The L’Eixample neighborhood was built in the 19th century as part of a scheme to enlarge the city of Barcelona by connecting it with smaller surrounding towns, such as Gracià (now a neighborhood itself). Some of the city’s most popular tourist draws are here, including Gaudí masterpieces La Pedrera, Casa Batlló, and La Sagrada Familia.The Basics
It would be difficult to visit Barcelona without at least passing through the L’Eixample district. Ingeniously designed, the neighborhood is characterized by long avenues and cut-corner octagonal blocks, meant to offer openness, light, and ventilation. Passeig de Gràcia, the area’s main thoroughfare, serves as the city’s high-end shopping district.

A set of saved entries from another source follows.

(* ===== verification/StageFuser.v ===== *)
(** Growing one stage (fusion/stage.rs, [GreedyStageFuser] and [GreedyCollectionFuser]
    of fusion/fuser.rs): starting from root transforms, a stage takes in the consumers
    of a PCollection when all of them can run in it, and materialises the PCollection
    otherwise. *)
From S2P Require Import Prelude Bytes CoderGraph Pipeline.
Local Open Scope string_scope.
Local Open Scope list_scope.

(** * Stages *)

(** An [IndexSet] keeps the order of insertion; [key] is what its elements compare. *)
Section index_set.
Context {A K : Type} `{EqDecision K} (key : A → K).

Definition index_insert (l : list A) (x : A) : list A := if decide (key x ∈ key <$> l) then l else l ++ [x].
Definition index_extend (l xs : list A) : list A := foldl index_insert l xs.
End index_set.

Definition side_input_key (r : SideInputRef) : string * string * string :=
  (pcn_id (sir_pcol r), ptn_id (sir_pt r), sir_name r).
Definition user_state_key (r : UserStateRef) : string * string * string :=
  (ptn_id (usr_pt r), usr_name r, pcn_id (usr_pcol r)).
Definition timer_key (r : TimerRef) : string * string := (ptn_id (tr_pt r), tr_name r).

(** [ExecutableStage]; stages compare and hash by their id.  The wire coder settings,
    which the fuser leaves empty, are left out. *)
Record ExecutableStage : Type := mkStage {
  stage_id : string;
  stage_components : Components;
  stage_environment : Environment;
  stage_input_pcol : PCollectionNode;
  stage_side_inputs : list SideInputRef;
  stage_user_states : list UserStateRef;
  stage_timers : list TimerRef;
  stage_output_pcols : list PCollectionNode;
  stage_transforms : list PTransformNode;
}.

(** Computations that mint stage ids: the counter says how many have been minted. *)
Definition minting (A : Type) : Type := nat → translated (A * nat).
#[export] Instance minting_ret : MRet minting := λ A a n, Ok (a, n).
#[export] Instance minting_bind : MBind minting := λ A B f m n, '(a, n) ← m n; f a n.
Definition lift_minting {A} (m : translated A) : minting A := λ n, a ← m; Ok (a, n).

Section stage.
(** [Uuid::new_v4]. *)
Context `{HashIter, PayloadDecoder} (new_v4 : nat → string).

(** [ExecutableStage::from]. *)
Definition stage_from (comps : Components) (env : Environment) (input : PCollectionNode)
    (side : list SideInputRef) (states : list UserStateRef) (timers : list TimerRef)
    (outputs : list PCollectionNode) (ts : list PTransformNode) : minting ExecutableStage := λ n,
  Ok (mkStage (new_v4 n) comps env input side states timers outputs ts, S n).

Definition has_urn (urns : list string) (t : PTransform) : bool :=
  match pt_spec t with Some spec => one_of urns (fs_urn spec) | None => false end.

(** [ExecutableStage::is_splittable]. *)
Definition is_splittable (s : ExecutableStage) : bool :=
  existsb (λ t, has_urn SPLITTABLE_PARDO_COMPONENTS (ptn_transform t)) (stage_transforms s).

(** * Who can run together *)

(** [get_urn]. *)
Definition get_urn (t : PTransformNode) : string :=
  match pt_spec (ptn_transform t) with Some spec => fs_urn spec | None => "" end.

Definition same_environment (a b : Environment) : bool := bool_decide (env_urn a = env_urn b).

(** [map_or(false, |env| same_environment(&env, environment))]. *)
Definition in_environment (q : QueryablePipeline) (t : PTransformNode) (env : Environment) : bool :=
  match get_environment q (ptn_transform t) with Some e => same_environment e env | None => false end.

Definition transform_has_splittable_process_urn (t : PTransformNode) : bool :=
  has_urn [SPLITTABLE_PROCESS_ELEMENTS_URN; SPLITTABLE_PROCESS_KEYED_URN;
           SPLITTABLE_PROCESS_SIZED_ELEMENTS_AND_RESTRICTIONS_URN] (ptn_transform t).

Definition COMBINE_FUSIBLE : list string :=
  [COMBINE_PER_KEY_PRECOMBINE_TRANSFORM_URN; COMBINE_PER_KEY_MERGE_ACCUMULATORS_TRANSFORM_URN;
   COMBINE_PER_KEY_EXTRACT_OUTPUTS_TRANSFORM_URN].

Definition has_side_inputs_in_payload (q : QueryablePipeline) (t : PTransformNode) : bool :=
  match get_side_inputs q t with Ok s => bool_decide (s ≠ []) | _ => true end.

Definition has_state_or_timers (t : PTransformNode) : bool :=
  match pt_spec (ptn_transform t) with
  | Some spec =>
      if decide (fs_payload spec = []) then false
      else match decode_payload (fs_payload spec) with
           | Some payload => bool_decide (state_specs payload ≠ ∅) || bool_decide (timer_family_specs payload ≠ ∅)
           | None => true
           end
  | None => false
  end.

Definition compatible_environments (q : QueryablePipeline) (left right : PTransformNode) : bool :=
  bool_decide (get_environment q (ptn_transform left) = get_environment q (ptn_transform right)).

Definition par_do_compatibility (q : QueryablePipeline) (par_do other : PTransformNode) : bool :=
  bool_decide (ptn_id par_do = ptn_id other)
  || (negb (has_side_inputs_in_payload q par_do) && negb (has_state_or_timers par_do)
      && compatible_environments q par_do other).

Definition is_compatible_one_way (q : QueryablePipeline) (node other : PTransformNode) : bool :=
  let urn := get_urn node in
  if one_of SPLITTABLE_PARDO_COMPONENTS urn then false
  else if decide (urn = PAR_DO_TRANSFORM) then par_do_compatibility q node other
  else if one_of COMBINE_FUSIBLE urn || bool_decide (urn = ASSIGN_WINDOWS_TRANSFORM)
  then compatible_environments q node other
  else false.

Definition is_compatible (q : QueryablePipeline) (node other : PTransformNode) : bool :=
  is_compatible_one_way q node other && is_compatible_one_way q other node.

(** ** Fusing a consumer into a stage *)

Definition can_fuse_pardo (q : QueryablePipeline) (pardo : PTransformNode) (env : Environment)
    (candidate : PCollectionNode) : bool :=
  if negb (in_environment q pardo env) then false
  else
    match pt_spec (ptn_transform pardo) with
    | None => false
    | Some spec =>
        if decide (fs_payload spec = []) then false
        else
          match decode_payload (fs_payload spec) with
          | None => false
          | Some payload =>
              if existsb (λ i : string * string, bool_decide (i.1 ∈ timer_family_specs payload)
                                               && bool_decide (i.2 = pcn_id candidate))
                   (map_iter (pt_inputs (ptn_transform pardo)))
              then true
              else if bool_decide (state_specs payload ≠ ∅) || bool_decide (timer_family_specs payload ≠ ∅)
              then false
              else negb (has_side_inputs_in_payload q pardo)
          end
    end.

(** [GreedyCollectionFuser::can_fuse]. *)
Definition consumer_can_fuse (q : QueryablePipeline) (node : PTransformNode) (env : Environment)
    (candidate : PCollectionNode) : bool :=
  let urn := get_urn node in
  if one_of [PAR_DO_TRANSFORM; SPLITTABLE_PAIR_WITH_RESTRICTION_URN; SPLITTABLE_SPLIT_AND_SIZE_RESTRICTIONS_URN] urn
  then can_fuse_pardo q node env candidate
  else if one_of [SPLITTABLE_PROCESS_KEYED_URN; SPLITTABLE_PROCESS_ELEMENTS_URN;
                  SPLITTABLE_PROCESS_SIZED_ELEMENTS_AND_RESTRICTIONS_URN; GROUP_BY_KEY_TRANSFORM;
                  CREATE_VIEW_TRANSFORM] urn
  then false
  else if one_of COMBINE_FUSIBLE urn || bool_decide (urn = ASSIGN_WINDOWS_TRANSFORM)
  then in_environment q node env
  else bool_decide (urn = FLATTEN_TRANSFORM).

Definition any_sideinputs (q : QueryablePipeline) (consumer : PTransformNode) : bool :=
  existsb (λ i : string * string,
    match pcollections (qp_components q) !! i.2 with
    | Some _ => bool_decide (get_singleton_consumers q i.2 ≠ ∅)
    | None => false
    end) (map_iter (pt_inputs (ptn_transform consumer))).

Inductive PCollectionFusibility : Type := FUSE | MATERIALIZE.

Definition can_fuse (q : QueryablePipeline) (candidate : PCollectionNode) (env : Environment) : PCollectionFusibility :=
  if existsb (λ consumer, any_sideinputs q consumer || negb (consumer_can_fuse q consumer env candidate))
       (nodes (get_per_element_consumers q (pcn_id candidate)))
  then MATERIALIZE
  else if bool_decide (get_singleton_consumers q (pcn_id candidate) ≠ ∅) then MATERIALIZE
  else FUSE.

(** [get_stage_environment]. *)
Fixpoint same_stage_environment (q : QueryablePipeline) (env : Environment) (ts : list PTransformNode)
    : translated unit :=
  match ts with
  | [] => Ok ()
  | t :: ts =>
      match get_environment q (ptn_transform t) with
      | None => Err (InvalidArgument "Environment must be populated on all PTransformNodes in GreedyStageFuser")
      | Some e =>
          if same_environment env e then same_stage_environment q env ts
          else Err (InvalidArgument "All PTransformNodes in an ExecutableStage must be the same.")
      end
  end.

Definition get_stage_environment (q : QueryablePipeline) (initial : list PTransformNode) : translated Environment :=
  match initial with
  | [] => Panic "initial_nodes must not be empty"
  | t :: _ =>
      match get_environment q (ptn_transform t) with
      | None => Err (InvalidArgument "Environment must be populated on all PTransformNodes in GreedyStageFuser")
      | Some env => _ ← same_stage_environment q env initial; Ok env
      end
  end.

(** * The greedy loop *)

Record FusionState : Type := mkFusionState {
  fused_transforms : list PTransformNode;
  fs_side_inputs : list SideInputRef;
  fused_pcols : list PCollectionNode;
  materialized_pcols : list PCollectionNode;
}.

Definition fuse_transforms (s : FusionState) (ts : list PTransformNode) (side : list SideInputRef)
    (candidate : PCollectionNode) : FusionState :=
  mkFusionState (index_extend ptn_id (fused_transforms s) ts) (index_extend side_input_key (fs_side_inputs s) side)
    (index_insert pcn_id (fused_pcols s) candidate) (materialized_pcols s).

Definition materialize (s : FusionState) (candidate : PCollectionNode) : FusionState :=
  mkFusionState (fused_transforms s) (fs_side_inputs s) (fused_pcols s)
    (index_insert pcn_id (materialized_pcols s) candidate).

Definition visited (s : FusionState) (candidate : PCollectionNode) : bool :=
  bool_decide (pcn_id candidate ∈ pcn_id <$> fused_pcols s)
  || bool_decide (pcn_id candidate ∈ pcn_id <$> materialized_pcols s).

(** One candidate: the new state and the candidates it brings. *)
Definition visit_candidate (q : QueryablePipeline) (env : Environment) (splittable_process : bool)
    (candidate : PCollectionNode) (s : FusionState) : translated (FusionState * list PCollectionNode) :=
  match can_fuse q candidate env with
  | MATERIALIZE => Ok (materialize s candidate, [])
  | FUSE =>
      let consumers := nodes (get_per_element_consumers q (pcn_id candidate)) in
      if splittable_process && existsb (λ t, has_urn SPLITTABLE_PARDO_COMPONENTS (ptn_transform t)) consumers
      then Ok (materialize s candidate, [])
      else
        side ← traverse (get_side_inputs q) consumers;
        Ok (fuse_transforms s consumers (concat side) candidate,
            concat ((λ t, pcol_nodes (get_output_pcol q (ptn_id t))) <$> consumers))
  end.

(** The loop over the candidates.  [fuel] bounds the candidates that are visited, of
    which there are at most as many as PCollections. *)
Fixpoint stage_loop (fuel : nat) (q : QueryablePipeline) (env : Environment) (splittable_process : bool) :
    list PCollectionNode → FusionState → translated FusionState :=
  fix skip queue s :=
    match queue with
    | [] => Ok s
    | candidate :: queue =>
        if visited s candidate then skip queue s
        else
          match fuel with
          | O => Panic "fusion loop bound"
          | S fuel =>
              '(s, more) ← visit_candidate q env splittable_process candidate s;
              stage_loop fuel q env splittable_process (queue ++ more) s
          end
    end.

(** ** Dangling inputs *)

Definition possible_inputs (s : ExecutableStage) : gset string :=
  {[pcn_id (stage_input_pcol s)]}
  ∪ list_to_set (pcn_id <$> stage_output_pcols s)
  ∪ list_to_set ((λ r, pcn_id (sir_pcol r)) <$> stage_side_inputs s)
  ∪ list_to_set (omap (λ r, pt_inputs (ptn_transform (tr_pt r)) !! tr_name r) (stage_timers s))
  ∪ list_to_set (concat ((λ t, (map_to_list (pt_outputs (ptn_transform t))).*2) <$> stage_transforms s)).

Definition dangling_inputs (s : ExecutableStage) : gset string :=
  list_to_set (concat ((λ t, (map_to_list (pt_inputs (ptn_transform t))).*2) <$> stage_transforms s))
  ∖ possible_inputs s.

Definition with_inputs (t : PTransform) (inputs : gmap string string) : PTransform :=
  mkPTransform (pt_unique_name t) (pt_spec t) (pt_subtransforms t) inputs (pt_outputs t) (pt_environment_id t).

Definition sanitize_transform (dangling : gset string) (t : PTransformNode) : PTransformNode :=
  mkPTransformNode (ptn_id t)
    (with_inputs (ptn_transform t) (filter (λ i, i.2 ∉ dangling) (pt_inputs (ptn_transform t)))).

Definition transforms_of (ts : list PTransformNode) : gmap string PTransform :=
  foldl (λ m t, <[ptn_id t := ptn_transform t]> m) ∅ ts.

Definition with_transforms (comps : Components) (ts : gmap string PTransform) (pcols : gmap string PCollection)
    : Components :=
  mkComponents ts pcols (coders comps) (environments comps) (windowing_strategies comps).

Definition sanitize_dangling_ptransform_inputs (s : ExecutableStage) : minting ExecutableStage :=
  let dangling := dangling_inputs s in
  if decide (dangling = ∅) then mret s
  else
    let ts := index_extend ptn_id [] (sanitize_transform dangling <$> stage_transforms s) in
    let comps := stage_components s in
    stage_from (with_transforms comps (transforms_of ts) (filter (λ p, p.1 ∉ dangling) (pcollections comps)))
      (stage_environment s) (stage_input_pcol s) (stage_side_inputs s) (stage_user_states s) (stage_timers s)
      (stage_output_pcols s) ts.

(** ** [GreedyStageFuser::fuse] *)

Definition node_refs (q : QueryablePipeline) (t : PTransformNode)
    : translated (list SideInputRef * list UserStateRef * list TimerRef) :=
  side ← get_side_inputs q t;
  states ← get_user_states q t;
  timers ← get_timers q t;
  Ok (side, states, timers).

Definition stage_fuse (q : QueryablePipeline) (input_pcol : PCollectionNode) (initial_nodes : node_set)
    : minting ExecutableStage :=
  let initial := nodes initial_nodes in
  if decide (initial_nodes = ∅)
  then lift_minting (Err (InvalidArgument "must contain atleast one element GreedyStageFuser"))
  else
    env ← lift_minting (get_stage_environment q initial);
    refs ← lift_minting (traverse (node_refs q) initial);
    let side := refs.*1.*1 in
    let states := refs.*1.*2 in
    let timers := refs.*2 in
    let candidates := concat ((λ t, pcol_nodes (get_output_pcol q (ptn_id t))) <$> initial) in
    s ← lift_minting (stage_loop (size (pcollection_ids q)) q env
          (existsb transform_has_splittable_process_urn initial) candidates
          (mkFusionState initial (index_extend side_input_key [] (concat side)) [] []));
    stage ← stage_from (qp_components q) env input_pcol (fs_side_inputs s)
              (index_extend user_state_key [] (concat states)) (index_extend timer_key [] (concat timers))
              (materialized_pcols s) (fused_transforms s);
    sanitize_dangling_ptransform_inputs stage.
End stage.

Gaudí-themed architecture tours stop at La Sagrada Familia and his residential buildings along Passeig de Gràcia, while many nightlife tours hop between neighborhood bars and clubs—the neighborhood is home to Barcelona’s largest concentration of gay-friendly venues. Things to Know Before You Go
- L’Eixample is a must-visit for architecture buffs, shopping lovers, and night owls.
- While walkable, the neighborhood is large, so wear comfortable shoes.
- This neighborhood is one of the safer areas of Barcelona, but it’s still a good idea to stay aware of your belongings.
How to Get There
L’Eixample is one of Barcelona’s most central and well-connected neighborhoods; just about every metro line passes through here. It’s also easy to get there on foot from Plaza Catalunya, Gràcia, Sant Antoni, or El Raval.When to Get There
The best time to visit L’Eixample depends on your interests. Beat the lines at Gaudí’s buildings by arriving first thing in the morning, do some shopping in the afternoon, and head to the neighborhood after dark to see why its nightlife and dining scenes are so popular among locals.History of L’Eixample
This neighborhood was the result of a public competition, hosted in 1855, to help solve the city’s need for growth and more sanitary living conditions. Catalan civil engineer Ildefons Cerdà won with his geometric grid pattern aimed at promoting leisure, health, and social relationships.